Below are records; transcribe only the line with "Lemma with_remainder_length sums" and those after it, through the last line, without any change.

RECORDS FOR THIS TASK below:

Lemma deduce_sections_chunks s : forall chunks current,
  Forall (fun x => 0 <= x) s ->
  Forall closed_section chunks -> open_section current ->
  0 <= total current -> total (concat chunks) + total current + total s < 2 ^ width ->
  0 <= total (concat chunks) ->
  exists chunks' remainder,
    concat chunks ++ current ++ s = concat chunks' ++ remainder /\
    Forall closed_section chunks' /\ open_section remainder /\
    0 <= total remainder /\ 0 <= total (concat chunks') /\
    deduce_sections width s (total <$> chunks) (total current)
    = (total <$> chunks', total remainder).
Proof.
  assert (2 ^ width <= 2 ^ 64) as H64 by (apply Z.pow_le_mono_r; lia).
  induction s as [|x s IH]; intros chunks current Hs Hchunks Hopen Hcur Hfit Hdone.
  - exists chunks, current. rewrite app_nil_r. auto 10.
  - inversion Hs as [|? ? Hx Hs']; subst. cbn [deduce_sections].
    change (total (x :: s)) with (x + total s) in Hfit.
    assert (0 <= total s) as Hs0.
    { clear -Hs'. induction Hs'; cbn; unfold total in *; lia. }
    unfold wrap64. rewrite wrap_small by lia.
    assert (total (current ++ [x]) = total current + x) as Hsnoc.
    { rewrite total_app. cbn. lia. }
    destruct (Z.leb_spec 10000 (total current + x)) as [Hge | Hlt].
    + rewrite wrap_small by lia.
      destruct (IH (chunks ++ [current ++ [x]]) []) as (chunks' & rem & Heq & H1 & H2 & H3 & H4 & H5);
        try assumption.
      * apply Forall_app. split; [assumption|]. constructor; [|constructor].
        apply closed_section_snoc; [assumption | lia].
      * intros r1 r2 Heq. destruct r1; [cbn; lia | discriminate].
      * cbn. lia.
      * rewrite concat_app, total_app. cbn [concat]. rewrite app_nil_r.
        cbn [total foldr] in *. lia.
      * rewrite concat_app, total_app. cbn [concat]. rewrite app_nil_r. lia.
      * exists chunks', rem. split.
        { rewrite <- Heq, concat_app. cbn [concat]. rewrite app_nil_r.
          cbn [app]. now rewrite <- !app_assoc. }
        rewrite fmap_app in H5. cbn [fmap list_fmap] in H5.
        rewrite Hsnoc in H5. auto 10.
    + destruct (IH chunks (current ++ [x])) as (chunks' & rem & Heq & H1 & H2 & H3 & H4 & H5);
        try assumption.
      * apply open_section_snoc; [assumption | lia].
      * lia.
      * lia.
      * exists chunks', rem. split.
        { rewrite <- Heq. now rewrite <- !app_assoc. }
        rewrite Hsnoc in H5. auto 10.
Qed.

Lemma total_nonneg l : Forall (fun x => 0 <= x) l -> 0 <= total l.
Proof. induction 1; cbn; unfold total in *; lia. Qed.

Lemma total_concat chunks : total (total <$> chunks) = total (concat chunks).
Proof.
  induction chunks as [|c chunks IH]; cbn; [reflexivity|].
  rewrite total_app. unfold total in *. lia.
Qed.

Lemma closed_sections_length chunks :
  Forall closed_section chunks -> (length chunks <= length (concat chunks))%nat.
Proof.
  induction 1 as [|c chunks [Hc _] _ IH]; cbn; [lia|].
  rewrite length_app. destruct c; [cbn in Hc; lia | cbn; lia].
Qed.

Lemma with_remainder_total sums remainder :
  total (with_remainder sums remainder) = total sums + remainder.
Proof.
  unfold with_remainder. destruct (Z.eqb_spec remainder 0) as [-> | _]; [lia|].
  destruct (reverse sums) as [|back before] eqn:Hrev.
  - apply (f_equal reverse) in Hrev. rewrite reverse_involutive in Hrev.
    subst. cbn. lia.
  - apply (f_equal reverse) in Hrev. rewrite reverse_involutive in Hrev.
    subst. rewrite reverse_cons, !total_app. cbn. lia.
Qed.

Lemma with_remainder_length sums remainder :
  length (with_remainder sums remainder)
  = if (remainder =? 0) || (0 <? length sums)%nat then length sums else 1%nat.
Proof.
  unfold with_remainder. destruct (Z.eqb_spec remainder 0) as [-> | _]; [reflexivity|].
  destruct (reverse sums) as [|back before] eqn:Hrev;
    apply (f_equal reverse) in Hrev; rewrite reverse_involutive in Hrev; subst.
  - reflexivity.
  - rewrite reverse_cons, !length_app. cbn [orb length].
    destruct (Nat.ltb_spec 0 (length (reverse before) + 1)); lia.
Qed.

End of RECORDS FOR THIS TASK.

▸ PROBLEM SOLUTION
Lemma with_remainder_length sums remainder :
  length (with_remainder sums remainder)
  = if (remainder =? 0) || (0 <? length sums)%nat then length sums else 1%nat.
Proof.
  unfold with_remainder. destruct (Z.eqb_spec remainder 0) as [-> | _]; [reflexivity|].
  destruct (reverse sums) as [|back before] eqn:Hrev;
    apply (f_equal reverse) in Hrev; rewrite reverse_involutive in Hrev; subst.
  - reflexivity.
  - rewrite reverse_cons, !length_app. cbn [orb length].
    destruct (Nat.ltb_spec 0 (length (reverse before) + 1)); lia.
Qed.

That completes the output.